__RECORDS PROVIDED__:
(** The top transition is taken off the stack with its key's lease and switch brought in agreement. *)
Lemma Inv_pop w f st on l :
  Inv w -> stack w = f :: st ->
  (forall k, k <> frame_key f -> k ∈ on <-> k ∈ engine_on w) -> (forall k, k <> frame_key f -> l !! k = leases w !! k) ->
  (live w (frame_key f) = true -> frame_key f ∈ on <-> is_Some (l !! frame_key f)) ->
  Inv (mkWorld (books w) l (busy w ∖ {[frame_key f]}) (epoch w) st on).
Proof.
  intros [Hb Hbu Hnd Hm Hf Hfr Has He] Hst Hon Hl Hk. rewrite Hst in *. apply Forall_cons in Hfr as [_ Hfr], Has as [_ Has].
  cbn [fmap list_fmap] in *. apply NoDup_cons in Hnd as [Hnin Hnd].
  assert (forall g, g ∈ st -> frame_key g <> frame_key f) as Hne.
  { intros g Hg E. apply Hnin. rewrite <- E. by apply list_elem_of_fmap_2. }
  constructor; cbn; try done.
  - rewrite Hbu. cbn. assert (frame_key f ∉ (list_to_set (frame_key <$> st) : gset Key)) by by rewrite elem_of_list_to_set. set_solver.
  - intros k Hk'. destruct (decide (k = frame_key f)) as [->|Hn]; [apply Hm; right; right; rewrite Hbu; cbn; set_solver|].
    apply Hm. rewrite Hl, Hon in Hk' by done. set_solver.
  - intros k Hlive Hnb. change (live w k = true) in Hlive. destruct (decide (k = frame_key f)) as [->|Hn]; [by apply Hk|].
    rewrite Hl, Hon by done. apply Hf; [done|]. set_solver.
  - apply Forall_forall. intros g Hg Hlive. rewrite Forall_forall in Hfr. specialize (Hfr g Hg).
    rewrite (live_books w) in Hlive by done. specialize (Hfr Hlive). pose proof (Hne g Hg) as Hn.
    destruct g as [r next want e0|k rest rep]; cbn in *; by rewrite Hon, Hl by done.
Qed.

Lemma settle_Inv w env r next want e0 st (ok : bool) :
  Inv w -> stack w = FChange r next want e0 :: st ->
  let on : gset Key := if ok then if want then {[r_key r]} ∪ engine_on w else engine_on w ∖ {[r_key r]} else engine_on w in
  let w' := mkWorld (books w) (leases w) (busy w ∖ {[r_key r]}) (epoch w) st on in
  let res := settle_change w' env r next want e0 (if ok then None else Some InvocationFailed) in
  Inv res.1 /\ epoch res.1 = epoch w.
Proof.
  intros Hi Hst on w' res. pose proof (inv_frames _ Hi) as Hfr. rewrite Hst in Hfr. apply Forall_cons in Hfr as [Hok _].
  unfold frame_ok in Hok. cbn [frame_key] in Hok.
  assert (forall l, (forall k, k <> r_key r -> l !! k = leases w !! k) ->
    (live w (r_key r) = true -> r_key r ∈ on <-> is_Some (l !! r_key r)) ->
    Inv (set_leases w' l) /\ epoch (set_leases w' l) = epoch w) as Hpop.
  { intros l Hl Hk. split; [|done]. apply (Inv_pop w (FChange r next want e0) st on l); try done.
    intros k Hne. unfold on. destruct ok; [|done]. destruct want; set_solver. }
  assert (forall k (h : Holders), k <> r_key r -> <[r_key r := h]> (leases w) !! k = leases w !! k) as Hins by (intros; by rewrite lookup_insert_ne).
  assert (forall k, k <> r_key r -> delete (r_key r) (leases w) !! k = leases w !! k) as Hdel by (intros; by rewrite lookup_delete_ne).
  change w' with (set_leases w' (leases w)) in res. subst res. unfold settle_change. cbn [epoch set_leases leases]. change (epoch w') with (epoch w).
  assert (on = (if ok then if want then {[r_key r]} ∪ engine_on w else engine_on w ∖ {[r_key r]} else engine_on w)) as Hon by done. clearbody on.
  assert (forall k, live (set_leases w' (leases w)) k = live w k) as Hlv by done.
  destruct (negb (epoch w =? e0)).
  - rewrite Hlv. destruct want, ok; cbn [andb negb]; rewrite ?bool_decide_eq_true_2, ?bool_decide_eq_false_2 by done; cbn [andb fst].
    + destruct (live w (r_key r)) eqn:El.
      * assert (Inv (set_leases w' (<[r_key r := default ∅ (leases w !! r_key r)]> (leases w)))) as Hi1.
        { apply Hpop; [auto|]. rewrite lookup_insert_eq. intros _. rewrite Hon. split; [by eexists|set_solver]. }
        apply (retry_keys_Inv env [r_key r] _ [(r, Some LifecycleChanged)] Hi1). repeat constructor. by eexists.
      * by apply Hpop.
    + apply Hpop; [done|]. intros Hl. rewrite Hon. destruct (Hok Hl) as [-> ->]. done.
    + apply Hpop; [auto|]. rewrite lookup_delete_eq. intros _. rewrite Hon. split; [set_solver|by intros []].
    + apply Hpop; [done|]. intros Hl. rewrite Hon. destruct (Hok Hl) as [-> ->]. done.
  - destruct ok; cbn [fst]; destruct want; cbn [negb].
    + apply Hpop; [auto|]. rewrite lookup_insert_eq. intros _. rewrite Hon. split; [by eexists|set_solver].
    + apply Hpop; [auto|]. rewrite lookup_delete_eq. intros _. rewrite Hon. split; [set_solver|by intros []].
    + apply Hpop; [done|]. intros Hl. rewrite Hon. destruct (Hok Hl) as [-> ->]. done.
    + apply Hpop; [auto|]. rewrite lookup_insert_eq. intros Hl. rewrite Hon. destruct (Hok Hl) as [-> _]. split; [by eexists|done].
Qed.

Lemma next_holders_holds prev r : (r_on r = true -> is_Some (r_token r)) -> holds (next_holders prev r) r.
Proof.
  intros Ht. unfold holds, next_holders. destruct (r_token r) as [t|]; [destruct (r_on r); set_solver|].
  intros t. rewrite elem_of_filter. by intros [? _].
Qed.

Lemma next_holders_new prev r h : h ∈ next_holders prev r -> h ∈ prev \/ r_on r = true /\ r_owner r = h.1 /\ r_token r = Some h.2.
Proof.
  unfold next_holders. destruct (r_token r) as [t|]; [destruct (r_on r)|]; [|set_solver..].
  intros [->%elem_of_singleton|]%elem_of_union; [right|by left]. done.
Qed.

Lemma change_Inv w env r : Inv w -> Inv (change w env r).1 /\ epoch (change w env r).1 = epoch w.
Proof.
  intros Hi. unfold change. destruct (slot (r_key r) <? 0); [done|].
  destruct (r_on r && bool_decide (r_token r = None)) eqn:Etok; [done|].
  destruct (bool_decide (r_key r ∈ busy w)) eqn:Hb; [done|]. apply bool_decide_eq_false in Hb. destruct (live w (r_key r)) eqn:El; cbn [negb]; [|split; [by apply Inv_delete_dead|done]].
  set (next := next_holders (default ∅ (leases w !! r_key r)) r).
  pose proof (inv_free _ Hi _ El Hb) as Hfree.
  destruct (eqb (bool_decide (is_Some (leases w !! r_key r))) (negb (bool_decide (next = ∅)))) eqn:Esame.
  - apply eqb_prop in Esame. destruct (negb (bool_decide (next = ∅))); [|done]. split; [|done]. apply bool_decide_eq_true in Esame.
    apply Inv_leases; [done|..]; intros k; destruct (decide (k = r_key r)) as [->|Hne];
      rewrite ?lookup_insert_eq, ?lookup_insert_ne by done; done.
  - destruct (invoke_ready w env (r_key r)) as [e|c] eqn:Er.
    + unfold settle_change. rewrite Z.eqb_refl. cbn [negb fst]. destruct (negb (bool_decide (next = ∅))) eqn:Ew; cbn [negb]; [done|].
      split; [|done]. assert (is_Some (leases w !! r_key r)) as Hs.
      { destruct (bool_decide (is_Some (leases w !! r_key r))) eqn:Ed; [by apply bool_decide_eq_true in Ed|done]. }
      apply Inv_leases; [done|..]; intros k; destruct (decide (k = r_key r)) as [->|Hne];
        rewrite ?lookup_insert_eq, ?lookup_insert_ne by done; done.
    + split; [|done]. cbn [fst]. assert (r_on r = true -> is_Some (r_token r)) as Ht.
      { intros Hon. rewrite Hon in Etok. cbn in Etok. apply bool_decide_eq_false in Etok. destruct (r_token r); [by eexists|done]. }
      apply Inv_await; try done.
      * intros _. rewrite Hfree. destruct (negb (bool_decide (next = ∅))); case_bool_decide; naive_solver.
      * pose proof (inv_epoch _ Hi). split; [by apply next_holders_holds|]. split; [done|]. split; [done|]. split; [|split; [lia|done]].
        intros Hw h Hh. apply next_holders_new in Hh as [Hh|]; [|done]. rewrite Hw in Esame. cbn in Esame.
        destruct (leases w !! r_key r); [by rewrite bool_decide_eq_true_2 in Esame by (by eexists)|set_solver].
Qed.

Lemma filter_live_some w k : is_Some (filter (fun kh : Key * Holders => live w kh.1 = true) (leases w) !! k) <-> is_Some (leases w !! k) /\ live w k = true.
Proof.
  split.
  - intros [h [Hh Hl]%map_lookup_filter_Some]. split; [by eexists|done].
  - intros [[h Hh] Hl]. exists h. by apply map_lookup_filter_Some.
Qed.

Lemma remove_where_Inv w env matches :
  Inv w -> epoch w < u64_max -> Inv (remove_where w env matches).1 /\ epoch (remove_where w env matches).1 = epoch w + 1.
Proof.
  intros Hi Hlt. destruct (Inv_invalidate w Hi Hlt) as [Hi1 He1]. unfold remove_where. rewrite <- He1.
  set (w1 := invalidate_pending w) in *. set (l := map_imap _ _).
  assert (forall k, is_Some (l !! k) <-> is_Some (leases w1 !! k) /\ live w1 k = true) as Hl.
  { intros k. rewrite <- filter_live_some. unfold l. rewrite map_lookup_imap. destruct (filter _ (leases w1) !! k); cbn; [|done].
    split; by eexists. }
  assert (Inv (set_leases w1 l)) as Hi2 by (apply Inv_leases; [done|..]; intros k; rewrite Hl; tauto).
  destruct (retry_keys_Inv env (pending l) (set_leases w1 l) [] Hi2) as [H1 H2]; [done|]. done.
Qed.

__WORK ITEM__: Taking the records above, retype every line from the one with "destruct (bool_decide (r_key" down to the one with "destruct (eqb (bool_decide", exactly and with nothing else.

__YOUR SOLUTION__:
  destruct (bool_decide (r_key r ∈ busy w)) eqn:Hb; [done|]. apply bool_decide_eq_false in Hb. destruct (live w (r_key r)) eqn:El; cbn [negb]; [|split; [by apply Inv_delete_dead|done]].
  set (next := next_holders (default ∅ (leases w !! r_key r)) r).
  pose proof (inv_free _ Hi _ El Hb) as Hfree.
  destruct (eqb (bool_decide (is_Some (leases w !! r_key r))) (negb (bool_decide (next = ∅)))) eqn:Esame.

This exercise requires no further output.